EXPEDIENCY OF USING GaAs COMPOUNDS IN ORIENTATION MODULES OF ORBITAL METEOROLOGICAL SATELLITE
https://doi.org/10.33815/2313-4763.2023.1-2.26-27.096-106
Abstract
A lot of time has passed since the beginning of satellite meteorological studies of weather phenomena on the Earth's surface. The recording systems, data transfer rates, image quality of cyclones, etc. have changed. However, the main problem has not been solved yet: “how to cool the videocon on the shadow side of the Earth, when light quanta directly fall into the focus of the lens.

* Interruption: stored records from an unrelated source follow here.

Lemma serve_keeps r s s' : serve r s = Ok tt s' → fleet_ok s → fleet_ok s'.
Proof.
  destruct r; cbn [serve]; intros Hrun Hok; try (apply ignoring_Ok in Hrun as [a Hrun]).
  - by apply (keeps_run _ _ _ _ (keeps_dispatch _ _ _ _ _ _ _ _ _) Hrun).
  - by apply (keeps_run _ _ _ _ sweep_keeps Hrun).
  - by apply assign_keeps in Hrun.
  - by apply reassign_keeps in Hrun.
  - by apply release_keeps in Hrun.
  - by apply (pickup_keeps _ _ _ redispatch) in Hrun.
  - by apply (delivered_keeps _ _ _ _ _ _ redispatch_keeps _ _ _ _ _ _ _ Hrun).
  - by apply (not_delivered_keeps _ _ _ _ redispatch_keeps _ _ _ _ _ _ _ Hrun).
  - by apply advance_keeps in Hrun.
  - by apply failed_keeps in Hrun.
  - by apply photo_keeps in Hrun.
  - by apply verify_keeps in Hrun.
  - by apply rider_status_keeps in Hrun.
  - by apply rider_duty_keeps in Hrun.
  - by apply delete_keeps in Hrun.
Qed.
Lemma step_keeps s s' : fleet_step s s' → fleet_ok s → fleet_ok s'.
Proof.
  intros [r ? ? Hrun|o d ? ? Ho Hd Hod Hst E1 E2 E3 E4|oid o st actor extra ? ? Ho Hst Hrun|? ? Hsame] Hok.
  - by apply serve_keeps in Hrun.
  - unfold fleet_ok. rewrite E1, E2, E3, E4. by apply inv_place.
  - by destruct (transition_keeps _ _ _ _ _ _ _ oid Hrun Hok Ho Hst).
  - by apply (same_fleet_ok _ _ Hsame).
Qed.

(** A request as its caller sees it. *)
Definition handled (s : fleet_db) (r : fleet_request) : fleet_db :=
  match serve r s with Ok _ s' => s' | Err _ _ => s end.
Lemma handled_steps l : ∀ s, rtc fleet_step s (fold_left handled l s).
Proof.
  induction l as [|r l IH]; intros s; [done|]. cbn [fold_left]. unfold handled at 2.
  destruct (serve r s) as [[] s'|e s'] eqn:Hr; [|apply IH]. eapply rtc_l; [by eapply Served|apply IH].
Qed.

End history.

(** ** What a greedy run does *)

(** The stops of a run: order and position. *)
Definition stop_key (b : BatchOrder) : Z * (Z * Z) := (bo_batch_id b, (bo_order_id b, bo_sequence b)).
Definition run_keys (b : Batch) : list (Z * (Z * Z)) :=
  (λ p : Z * (Z * point), (ba_id b, (fst (snd p), fst p))) <$> numbered (ba_route b).

(** The tables a run of the engine works with are as they were. *)
Definition same_work (s s' : fleet_db) : Prop :=
  batches s' = batches s ∧ batch_orders s' = batch_orders s ∧ riders s' = riders s.
Lemma work_outbox {A} (m : M outbox_db outbox_error A) s a s' :
  zoom FleetOutboxRaised m s = Ok a s' → same_work s s'.
Proof. by intros (o & _ & ->)%zoom_Ok. Qed.
Lemma work_queue rid phone body key s s' : queue_text rid phone body key s = Ok tt s' → same_work s s'.
Proof. unfold queue_text. intros (x & s1 & Hq & [_ ->]%ret_run)%bind_Ok. by apply work_outbox in Hq. Qed.
Lemma same_work_trans s s1 s2 : same_work s s1 → same_work s1 s2 → same_work s s2.
Proof. intros (E1 & E2 & E3) (F1 & F2 & F3). unfold same_work. by rewrite F1, F2, F3. Qed.

Lemma commit_stops_run rid ri bid now sc l : ∀ s s',
  for_each (commit_stop rid ri bid now sc) l s = Ok tt s' →
  batches s' = batches s ∧ riders s' = riders s ∧
  stop_key <$> rows (batch_orders s') =
    (stop_key <$> rows (batch_orders s)) ++ ((λ p : Z * (Z * point), (bid, (fst (snd p), fst p))) <$> l).
Proof.
  induction l as [|[seq [oid p]] l IH]; intros s s' Hrun; [apply ret_run in Hrun as [_ ->]; by rewrite app_nil_r|].
  apply bind_Ok in Hrun as ([] & s1 & H1 & Hrun). apply IH in Hrun as (Hb & Hr & Hk). rewrite Hb, Hr, Hk. clear IH Hb Hr Hk.
  unfold commit_stop in H1. erewrite bind_run_Ok in H1 by reflexivity. cbv beta in H1.
  destruct (both_halves oid s) as [[o d]|]; [|done]. cbv zeta in H1.
  rewrite (bind_run_Ok _ _ _ _ _ (assign_status_run oid _ s)) in H1.
  erewrite bind_run_Ok in H1 by reflexivity. cbv beta in H1.
  apply bind_Ok in H1 as ([] & s2 & Hadd & H1). apply add_stop_inv in Hadd as [_ ->].
  do 2 (erewrite bind_run_Ok in H1 by reflexivity; cbv beta in H1).
  match type of H1 with _ ?x = _ => set (s3 := x) in H1 end.
  assert (Hs : batches s1 = batches s3 ∧ riders s1 = riders s3 ∧ batch_orders s1 = batch_orders s3)
    by (destruct (bool_decide (_ = ASSIGNED)); [|apply ret_run in H1 as [_ ->]; done]; injection H1 as <-; done).
  destruct Hs as (-> & -> & ->). split_and!; [done|done|].
  change (rows (batch_orders s3)) with (rows (batch_orders s) ++ [{| bo_id := next_id (batch_orders s); bo_batch_id := bid;
    bo_order_id := oid; bo_sequence := seq; bo_delivered_at := None |}]).
  by rewrite fmap_app, <-(assoc_L (++)).
Qed.

(** One route, committed. *)
Lemma commit_route_run rid r stops est sc now s n s' :
  _commit_route rid r stops est sc now s = Ok n s' →
  n = Z.of_nat (length stops) ∧
  ∃ b, batches s' = add_row b (batches s) ∧ ba_id b = next_id (batches s) ∧ ba_restaurant_id b = rid ∧
    ba_rider_id b = ri_id r ∧ ba_status b = BPlanned ∧ ba_route b = stops ∧
    stop_key <$> rows (batch_orders s') = (stop_key <$> rows (batch_orders s)) ++ run_keys b ∧
    riders s' = map_rows (λ x, if ri_id x =? ri_id r then rider_in OnDelivery x else x) (riders s).
Proof.
  unfold _commit_route. intros Hrun. erewrite bind_run_Ok in Hrun by reflexivity. cbv beta in Hrun.
  apply bind_Ok in Hrun as ([] & s1 & Hl & Hrun). apply commit_stops_run in Hl as (Hb & Hr & Hk).
  erewrite bind_run_Ok in Hrun by reflexivity. cbv beta in Hrun.
  apply bind_Ok in Hrun as ([] & s2 & Hp & [-> ->]%ret_run).
  assert (Hs : batches s2 = batches s1 ∧ batch_orders s2 = batch_orders s1 ∧
    riders s2 = map_rows (λ x, if ri_id x =? ri_id r then rider_in OnDelivery x else x) (riders s1)).
  { unfold notify_rider_assigned, push_to in Hp. destruct (push_token r) as [t|]; [destruct (truthy t)|];
      injection Hp as <-; done. }
  destruct Hs as (-> & -> & ->). split; [done|]. eexists. split; [exact Hb|]. cbn.
  split_and!; try done. by rewrite Hr.
Qed.

Section greedy.
Context (great_circle : point → point → float) (speed : float) (geo : geo_port) (sla target buffer : Z).

Abbreviation orders_of bs := (concat (pb_orders <$> bs)).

The topic of this work is the study of the comparative characteristics method of the possibility of using one- and two-coordinate photodetectors based on GaAs compounds (as opposed to CdSe and CdS) in the orientation modules of artificial weather satellites of the Earth in order to prevent the failure of the photo recorder.

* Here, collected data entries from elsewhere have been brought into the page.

(* ===== verification/Staff.v ===== *)
(** * Staff: members, sign-in, PINs and approvals ([app.staff])

    The tables of [staff/models.py], the branch-scoped identity of [staff/identity.py],
    the role gate of [staff/deps.py], the manager approvals of [staff/approvals.py], the
    mistakes of [staff/mistakes.py] and the handlers of [staff/router.py] that change
    them.  Attendance, shifts and tips ([Attendance]) use the same session.

    Argon2 and the token library are parameters: [verify] is [PasswordHasher.verify],
    [hash salt] is [PasswordHasher.hash] with the salt it draws, [jwt_decode] gives the
    claims of a token that verifies for an audience. *)

From S2P Require Import Prelude Money Strings Db AuditTrail Clock OrderFsm.

(** ** Data *)

Record StaffMember := {
  sm_id : Z;
  sm_restaurant_id : Z;
  sm_staff_code : option Z;
  sm_name : string;
  sm_phone : option string;
  sm_role : string;
  sm_pin_hash : string;
  sm_is_active : bool;
  sm_training_mode : bool;
}.
#[global] Instance StaffMember_row : Row StaffMember := sm_id.

Inductive clock_type := ClockIn | ClockOut | BreakStart | BreakEnd.
#[global] Instance clock_type_eq_dec : EqDecision clock_type.
Proof. solve_decision. Defined.
Record ClockEvent := {
  ce_id : Z;
  ce_restaurant_id : Z;
  ce_staff_id : Z;
  ce_type : clock_type;
  ce_at : Z;
}.
#[global] Instance ClockEvent_row : Row ClockEvent := ce_id.

Record ApprovalRequest := {
  ap_id : Z;
  ap_restaurant_id : Z;
  ap_action_type : string;
  ap_status : string;
  ap_requested_by_staff_id : option Z;
  ap_approved_by_staff_id : option Z;
  ap_order_id : option Z;
  ap_amount_aed : option Z;
  ap_payload : jdict;
  ap_reason : option string;
  ap_resolved_at : option Z;
}.
#[global] Instance ApprovalRequest_row : Row ApprovalRequest := ap_id.

Record StaffMistake := {
  mk_id : Z;
  mk_restaurant_id : Z;
  mk_staff_id : Z;
  mk_order_id : option Z;
  mk_mistake_type : string;
  mk_amount_aed : Z;
  mk_notes : option string;
}.
#[global] Instance StaffMistake_row : Row StaffMistake := mk_id.

Record SuspiciousActivityAlert := {
  sa_id : Z;
  sa_restaurant_id : Z;
  sa_alert_type : string;
  sa_severity : string;
  sa_staff_id : option Z;
  sa_detail : jdict;
  sa_acknowledged : bool;
}.
#[global] Instance SuspiciousActivityAlert_row : Row SuspiciousActivityAlert := sa_id.

Inductive shift_status := ShScheduled | ShOpen | ShClosed.
#[global] Instance shift_status_eq_dec : EqDecision shift_status.
Proof. solve_decision. Defined.
Record Shift := {
  sh_id : Z;
  sh_restaurant_id : Z;
  sh_staff_id : Z;
  sh_scheduled_start : Z;
  sh_scheduled_end : Z;
  sh_status : shift_status;
  sh_actual_start : option Z;
  sh_actual_end : option Z;
}.
#[global] Instance Shift_row : Row Shift := sh_id.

The volt-ampere characteristics (VAH) of PCFs were experimentally investigated: n-CdS; n-CdSe; n-GaAs. At the same time, the IR laser diode emitted at a wavelength of 780 nm. The pump current of the laser is equal to 100 mA, the diameter of the beam on the surface of the PCF was 1 mm. The length of the light-sensitive region of the photoreceptor was L = 14.0 mm. The dark current was 2A and the ratio of photocurrent to dark current Iph/Id ∼ 1000. The power supply of the PFC was carried out from a highly stable power supply unit. Measurements were made with a B7-40A voltmeter. The measurement error was 0.5%. The supply voltage between the electrodes of the PCB was U12 = 24V. The VAH of the PFC was obtained by applying voltage between the contacts and measuring the current flowing through two counter-series p-n junctions. When the photosensitive area is illuminated, the power factor of the PFC remains practically unchanged, that is, the photocurrent in the structure does not depend on the coordinate of the light spot. But the n-GaAs system has the best performance.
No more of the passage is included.